Every sewer line excavation starts with the camera. The footage from the sewer inspection identifies the location, depth, and nature of the pipe damage - and confirms that the damage requires direct physical access rather than a trenchless repair or a cleaning-based solution. The camera's distance measurement, combined with the known lateral route, determines where on the property surface the dig needs to happen. Without camera confirmation, the excavation is a guess - and guessing means a bigger dig, more disruption, and the risk of opening the ground in the wrong location.
Before the dig starts, utilities in the excavation zone are located through 811/Blue Stakes. Public infrastructure - gas, water, electrical, telecom - is marked so the crew knows where those lines sit before any digging begins. Private improvements - irrigation, sprinkler systems, landscape lighting, anything the property owner installed - are not covered by 811 and must be identified by the owner.
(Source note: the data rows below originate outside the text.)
(** * Voiceover Studio: the controllers and derived metrics of
      [VoiceoverStudio] (src/unnamed/part_000), embedded in Rocq.

    The component is a React function component.  Its pure helpers
    ([formattedDuration], [wordCount], the "Est. secs" expression) become
    Rocq functions; its event handlers ([speak], [cancelSpeech],
    [toggleRecording], [recorder.onstop], [deleteRecording]) become
    functions on an explicit component state that also return the calls
    they make to the platform (object-URL allocator, speech queue,
    console).  The platform built-ins the source calls ([String.trim],
    [String.split] with [/\s+/], [padStart], [Math.round], [toFixed],
    IEEE double division, React's effect cleanup) are modelled in the
    [JS] and [React] parts from their language definitions. *)

From Stdlib Require Import ZArith NArith List Bool String Ascii Lia.
From Stdlib Require Import DecimalString DecimalN DecimalZ.
From Stdlib Require Import Floats.SpecFloat.
Import ListNotations.

Open Scope Z_scope.

(* ================================================================== *)
(** ** JavaScript built-ins used by the component                      *)
(* ================================================================== *)

Module JS.

(** *** Strings of UTF-16 code units

    A JavaScript string is a sequence of 16-bit code units.  The script
    text is kept in that form because [trim] and [\s] look at code units
    outside ASCII (U+00A0, U+2028, ...). *)

Definition codeunit := N.
Definition jsstring := list codeunit.

(** Code units of an ASCII literal. *)
Fixpoint of_ascii_string (s : string) : jsstring :=
  match s with
  | EmptyString => []
  | String c rest => N_of_ascii c :: of_ascii_string rest
  end.

(** ECMAScript WhiteSpace and LineTerminator code points; [trim] strips
    exactly these and the regular expression class [\s] matches exactly
    these. *)
Definition isWhiteSpace (c : codeunit) : bool :=
  ((9 <=? c) && (c <=? 13)                 (* TAB LF VT FF CR *)
   || (c =? 32)                            (* SPACE *)
   || (c =? 160)                           (* NO-BREAK SPACE *)
   || (c =? 5760)                          (* U+1680 *)
   || ((8192 <=? c) && (c <=? 8202))       (* U+2000 .. U+200A *)
   || (c =? 8232) || (c =? 8233)           (* U+2028 U+2029 *)
   || (c =? 8239) || (c =? 8287)           (* U+202F U+205F *)
   || (c =? 12288)                         (* U+3000 *)
   || (c =? 65279))%N.                     (* U+FEFF *)

Fixpoint trimStart (s : jsstring) : jsstring :=
  match s with
  | [] => []
  | c :: rest => if isWhiteSpace c then trimStart rest else s
  end.

Definition trimEnd (s : jsstring) : jsstring := rev (trimStart (rev s)).

(** [String.prototype.trim]. *)
Definition trim (s : jsstring) : jsstring := trimEnd (trimStart s).

(** Truthiness of a string: the empty string is the only falsy one. *)
Definition truthy_string (s : jsstring) : bool :=
  match s with [] => false | _ :: _ => true end.

(** [String.prototype.split] with the separator [/\s+/] and no limit.

    The specification scans the string from left to right, trying the
    separator at each position [q]; [piece] holds (reversed) the code
    units since the end of the previous match.  A match of [\s+] is
    greedy, so after the first white-space unit of a run the following
    ones belong to the same match: [inMatch] records that.  At the end
    the remaining piece is pushed, also when it is empty. *)
Fixpoint split_ws_from (inMatch : bool) (piece : jsstring) (s : jsstring)
  : list jsstring :=
  match s with
  | [] => [rev piece]
  | c :: rest =>
      if isWhiteSpace c then
        if inMatch then split_ws_from true [] rest
        else rev piece :: split_ws_from true [] rest
      else split_ws_from false (c :: piece) rest
  end.

Definition split_ws (s : jsstring) : list jsstring :=
  split_ws_from false [] s.

(** *** Numbers that are integers

    Timestamps ([Date.now()]), durations and lengths are integral
    doubles far below 2^53; they are modelled as [Z], where the
    arithmetic the source performs on them is exact. *)

(** [Number::toString] of an integer (decimal digits, a leading minus
    sign for negatives; the form JavaScript prints below 1e21). *)
Definition Number_toString (z : Z) : string :=
  NilZero.string_of_int (Z.to_int z).

Definition Math_max (a b : Z) : Z := Z.max a b.

(** [Math.round (n / d)] for integers [n] and [d > 0]: the integer
    nearest to the quotient, a tie going up ([floor (n/d + 1/2)]).  For
    integral [n] below 2^53 and [d = 1000] the double [n / d] is on the
    same side of every half-integer as the exact quotient, so this is
    what the source computes. *)
Definition Math_round_div (n d : Z) : Z := (2 * n + d) / (2 * d).

(** [Math.floor (n / d)] for integers. *)
Definition Math_floor_div (n d : Z) : Z := n / d.

(** The remainder operator [%]: sign of the dividend. *)
Definition rem (n d : Z) : Z := Z.rem n d.

(** [fill] repeated and cut to [n] characters, as [padStart] builds its
    filler. *)
Fixpoint filler (fill cur : string) (n : nat) : string :=
  match n with
  | O => EmptyString
  | S n' =>
      match cur with
      | String c cur' => String c (filler fill cur' n')
      | EmptyString =>
          match fill with
          | String c cur' => String c (filler fill cur' n')
          | EmptyString => EmptyString
          end
      end
  end.

(** [String.prototype.padStart (maxLength, fill)]. *)
Definition padStart (maxLength : nat) (fill : string) (s : string) : string :=
  if (maxLength <=? String.length s)%nat then s
  else match fill with
       | EmptyString => s
       | _ => filler fill fill (maxLength - String.length s) ++ s
       end.

(** *** Numbers that are doubles

    The rate, the pitch and the quotient [wordCount / rate] are IEEE 754
    binary64 values; they are the standard library's [spec_float] at
    precision 53. *)

Definition number := spec_float.
Definition prec : Z := 53.
Definition emax : Z := 1024.

(** The double of an integer. *)
Definition number_of_Z (z : Z) : number := binary_normalize prec emax z 0 false.

(** The operator [/]. *)
Definition div (x y : number) : number := SFdiv prec emax x y.

(** Truthiness of a number: [+0], [-0] and [NaN] are falsy. *)
Definition truthy_number (x : number) : bool :=
  match x with
  | S754_zero _ | S754_nan => false
  | S754_infinity _ | S754_finite _ _ _ => true
  end.

(** The operator [||] on numbers. *)
Definition or_else (x y : number) : number := if truthy_number x then x else y.

(** What [toFixed] returns: the characters it builds itself, or, for a
    finite magnitude of 1e21 and more, [Number::toString] of the value
    (exponent notation, which is left symbolic). *)
Inductive rendered :=
| Text (s : string)
| ViaToString (x : number).

(** Whether [m * 2^e >= 10^21]. *)
Definition at_least_1e21 (m : positive) (e : Z) : bool :=
  if 0 <=? e then 10 ^ 21 <=? Z.pos m * 2 ^ e
  else 10 ^ 21 * 2 ^ (- e) <=? Z.pos m.

(** The integer [n] for which [n / 10^f - m * 2^e] is closest to zero,
    the larger one of two. *)
Definition nearest_scaled (f : nat) (m : positive) (e : Z) : Z :=
  if 0 <=? e then Z.pos m * 2 ^ e * 10 ^ Z.of_nat f
  else Math_round_div (Z.pos m * 10 ^ Z.of_nat f) (2 ^ (- e)).

Fixpoint zeros (n : nat) : string :=
  match n with O => EmptyString | S n' => String "0" (zeros n') end.

(** The digits of [n] with a point before the last [f] of them, zeros
    added in front so that one digit at least precedes the point. *)
Definition point_digits (f : nat) (n : Z) : string :=
  let m := Number_toString n in
  match f with
  | O => m
  | S _ =>
      let m' := if (String.length m <=? f)%nat
                then (zeros (f + 1 - String.length m) ++ m)%string else m in
      let k := String.length m' in
      (substring 0 (k - f) m' ++ "." ++ substring (k - f) f m')%string
  end.

(** [Number.prototype.toFixed (f)] for [0 <= f <= 100]. *)
Definition toFixed (f : nat) (x : number) : rendered :=
  match x with
  | S754_nan => Text "NaN"
  | S754_infinity s => Text (if s then "-Infinity" else "Infinity")
  | S754_zero _ => Text (point_digits f 0)
  | S754_finite s m e =>
      if at_least_1e21 m e then ViaToString x
      else Text ((if s then "-" else EmptyString)
                 ++ point_digits f (nearest_scaled f m e))%string
  end.

End JS.

(* ================================================================== *)
(** ** Derived UI metrics                                              *)
(* ================================================================== *)

Module Metrics.
Import JS.

(** [formattedDuration] (source lines 198-203), for the durations the
    component passes: integers of magnitude below 2^53, on which the
    arithmetic of the source is exact. *)
Definition formattedDuration (ms : Z) : string :=
  let totalSeconds := Math_max 0 (Math_round_div ms 1000) in
  let minutes := Math_floor_div totalSeconds 60 in
  let seconds := rem totalSeconds 60 in
  (Number_toString minutes ++ ":" ++ padStart 2 "0" (Number_toString seconds))%string.

(** [wordCount] (source lines 215-220), on the script text. *)
Definition wordCount (script : jsstring) : nat :=
  if negb (truthy_string (trim script)) then 0%nat
  else List.length (split_ws (trim script)).

(** The "Est. secs" figure (source line 271):
    [(wordCount / rate || 0).toFixed(1)]. *)
Definition estimatedSeconds (script : jsstring) (rate : number) : rendered :=
  toFixed 1 (or_else (div (number_of_Z (Z.of_nat (wordCount script))) rate)
                     (number_of_Z 0)).

End Metrics.

(* ================================================================== *)
(** ** The component: state, platform calls and event handlers         *)
(* ================================================================== *)

Module Studio.
Import JS.

(** [type Recording] (source lines 7-12).  Identifiers and object URLs
    are ASCII strings. *)
Record Recording := mkRecording {
  id : string;
  url : string;
  createdAt : Z;
  duration : Z
}.

(** A [SpeechSynthesisVoice], by the two fields the source reads. *)
Record Voice := mkVoice { name : jsstring; lang : jsstring }.

(** A [Blob], by its bytes. *)
Definition Blob := list N.

(** A [SpeechSynthesisUtterance] as [speak] configures it. *)
Record Utterance := mkUtterance {
  text : jsstring;
  u_pitch : number;
  u_rate : number;
  u_voice : option Voice
}.

(** Object identities handed out by the platform. *)
Definition RecorderId := N.
Definition UtteranceId := N.

(** The [useState] cells and [useRef] boxes of the component (source
    lines 63-76) that the controllers read or write. *)
Record State := mkState {
  script : jsstring;
  voices : list Voice;
  selectedVoice : jsstring;
  pitch : number;
  rate : number;
  isSpeaking : bool;
  isRecording : bool;
  recordings : list Recording;
  recorderRef : option RecorderId;
  recordStartRef : option Z;
  audioChunksRef : list Blob;
  speechSupported : bool;
  recordingSupported : bool
}.

Definition set_script (v : jsstring) (s : State) : State :=
  mkState v (voices s) (selectedVoice s) (pitch s) (rate s) (isSpeaking s)
    (isRecording s) (recordings s) (recorderRef s) (recordStartRef s)
    (audioChunksRef s) (speechSupported s) (recordingSupported s).

Definition setIsSpeaking (v : bool) (s : State) : State :=
  mkState (script s) (voices s) (selectedVoice s) (pitch s) (rate s) v
    (isRecording s) (recordings s) (recorderRef s) (recordStartRef s)
    (audioChunksRef s) (speechSupported s) (recordingSupported s).

Definition setIsRecording (v : bool) (s : State) : State :=
  mkState (script s) (voices s) (selectedVoice s) (pitch s) (rate s)
    (isSpeaking s) v (recordings s) (recorderRef s) (recordStartRef s)
    (audioChunksRef s) (speechSupported s) (recordingSupported s).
Once the utilities are clear, the surface is prepared: sod is removed, landscaping is pulled back, hardscape is cut if necessary. The ground is excavated in controlled layers to the pipe depth, and a working space is created that gives the crew safe access to the damaged section.
The sewer repair is performed in the exposed working area - the failed pipe section is cut out and replaced with new pipe and fittings. The camera re-enters the line to verify the new pipe is connected, aligned, and flowing before the trench is closed. Backfill goes in compacted layers to prevent future settling. The surface is restored - regraded, sodded, re-landscaped, or patched depending on what was removed to reach the pipe. The project is complete when the sewer is repaired, the camera has verified the work, the trench is stable, and the property surface is put back together.